四百年の誓い

***


 指を絡めながら、折り重なるように眠りに落ちていた。


 激動の一日と絶え間ない緊張感により、精神的・肉体的にも疲れていたこともあった。


 久しぶりに無我夢中に、時も忘れて求め合っていた。


 ようやく一つになれた充実感に満たされて、共に深い眠りへ。


 やがてひんやりとした風を、露わになった背中に感じた。


 つい目が覚める。


 時計は午前三時。


 だいぶ日の出が遅くなってきたので、辺りは夜明け前の闇だった。


 「美月姫、起きた?」


 美月姫の気配を感じ、優雅も目覚めた。


 愛しい人と抱き合いながら夜を共にする喜び。


 そして……朝が来ればまた離れていかなければならないかもしれない不安とが、二人の心を乱している。

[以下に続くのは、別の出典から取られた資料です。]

(** X15. Rows without a close do not influence [forecast_linear]: as long
    as one row has a close, the result on a frame is the result on the frame
    with the rows that lack the close removed. *)
Theorem forecast_linear_ignores_missing (data : DataFrame) (days : Z) :
  dropna_Close data <> [] ->
  forecast_linear data days = forecast_linear (dropna_Close data) days.
Proof.
  intros Hne. unfold forecast_linear. rewrite dropna_Close_idemp.
  destruct data as [|r0 data0]; [now destruct Hne |].
  destruct (dropna_Close (r0 :: data0)) as [|r1 rest]; [now destruct Hne |].
  reflexivity.
Qed.

Lemma forecast_linear_ignores_missing_witness :
  forecast_linear
    [{| Date := 0; Close := Some 100%Q |}; {| Date := 86400000000000; Close := None |}]
    2
  = forecast_linear
      (dropna_Close
         [{| Date := 0; Close := Some 100%Q |};
          {| Date := 86400000000000; Close := None |}]) 2.
Proof.
  apply (forecast_linear_ignores_missing
           [{| Date := 0; Close := Some 100%Q |};
            {| Date := 86400000000000; Close := None |}] 2).
  vm_compute. discriminate.
Defined.

(* ===================================================================== *)
(** * Properties of the request window *)
(* ===================================================================== *)

Lemma _validate_interval_option (interval : string) :
  _validate_interval interval ∈ INTERVAL_OPTIONS.
Proof.
  unfold _validate_interval. case_bool_decide as H; [exact H |].
  unfold INTERVAL_OPTIONS. rewrite !elem_of_cons. auto 10.
Qed.

(** X18. [_validate_interval] always returns one of [INTERVAL_OPTIONS], so
    the span limits [load_data] looks up are: 7 days for 1m, 60 days for 5m,
    15m and 30m, 730 days for 1h, none for 1d, 1wk and 1mo.  The entries of
    [MAX_INTERVAL_SPAN_DAYS] for 2m, 60m and 90m are never consulted. *)
Theorem interval_span_limits (interval : string) :
  let interval_clean := _validate_interval interval in
  interval_clean ∈ INTERVAL_OPTIONS
  /\ (interval_clean ∉ ["2m"; "60m"; "90m"]%string)
  /\ MAX_INTERVAL_SPAN_DAYS !! interval_clean
     = (if bool_decide (interval_clean = "1m"%string) then Some 7
        else if bool_decide (interval_clean ∈ ["5m"; "15m"; "30m"]%string)
             then Some 60
        else if bool_decide (interval_clean = "1h"%string) then Some 730
        else None).
Proof.
  intros iv. pose proof (_validate_interval_option interval) as H.
  fold iv in H. split; [exact H |]. clearbody iv.
  unfold INTERVAL_OPTIONS in H. rewrite !elem_of_cons, elem_of_nil in H.
  destruct H as [-> | [-> | [-> | [-> | [-> | [-> | [-> | [-> | []]]]]]]]];
    (split; [rewrite !elem_of_cons, elem_of_nil; intros [H | [H | [H | []]]];
             discriminate H
            | vm_compute; reflexivity]).
Qed.

Section RequestWindowFacts.

Variable timedelta_of_days : Z -> Outcome Z.
Variable datetime_sub : Z -> Z -> Outcome Z.
Hypothesis Htd : exact_timedelta timedelta_of_days.
Hypothesis Hsub : exact_datetime_sub datetime_sub.
(** A frame that the parser accepts went through the timing part, and its
    mode, counter value, size and payload are those read there and in the
    size and data members. *)
Lemma parse_txpk_inv g o l pkt :
  parse_txpk g o = Ok l pkt ->
  exists l1 imm cnt vs str,
    parse_timing g o = Ok l1 (imm, cnt)
    /\ json_object_get_value o "size" = Some vs
    /\ json_object_get_string o "data" = Some str
    /\ tx_mode pkt = (if imm then IMMEDIATE else TIMESTAMPED)
    /\ tx_count_us pkt = cnt
    /\ tx_size pkt = double_to_u16 (json_value_get_number vs)
    /\ tx_payload pkt = decoded_payload str.
Proof.
  unfold parse_txpk. intros Hp.
  apply bind_Ok_inv in Hp as (l1 & [imm cnt] & l2 & Htim & Hp & _).
  apply bind_Ok_inv in Hp as (? & vf & ? & _ & Hp & _).
  apply bind_Ok_inv in Hp as (? & vr & ? & _ & Hp & _).
  apply bind_Ok_inv in Hp as (? & mf & ? & _ & Hp & _).
  apply bind_Ok_inv in Hp as (? & vs & ? & Hvs & Hp & _).
  apply mandatory_Ok_inv in Hvs as [Hvs _].
  apply bind_Ok_inv in Hp as (? & payload & ? & Hdata & Hp & _).
  injection Hp as _ <-.
  destruct (json_object_get_string o "data") as [str|] eqn:Hstr.
  - rewrite (parse_data_accepts o _ str Hstr) in Hdata. injection Hdata as _ <-.
    by exists l1, imm, cnt, vs, str.
  - unfold parse_data in Hdata. by rewrite Hstr in Hdata.
Qed.

Lemma parse_txpk_abort g o l :
  parse_timing g o = Abort l -> parse_txpk g o = Abort l.
Proof. intros Ht. unfold parse_txpk. by rewrite Ht. Qed.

 夜が明けなければいいのにと、今までにも増して強く願う。


 「優雅くん、朝になったら」


 美月姫は意を決して、優雅に尋ねた。


 いつまでもこうしていたい気持ちは溢れているけど、いずれ朝は来る。


 朝になったらどうするか。


 優雅を幹事長の元へ返すのが、一番無難な道。


 どこかへ逃げて二人で生きるのは……障害が多すぎる。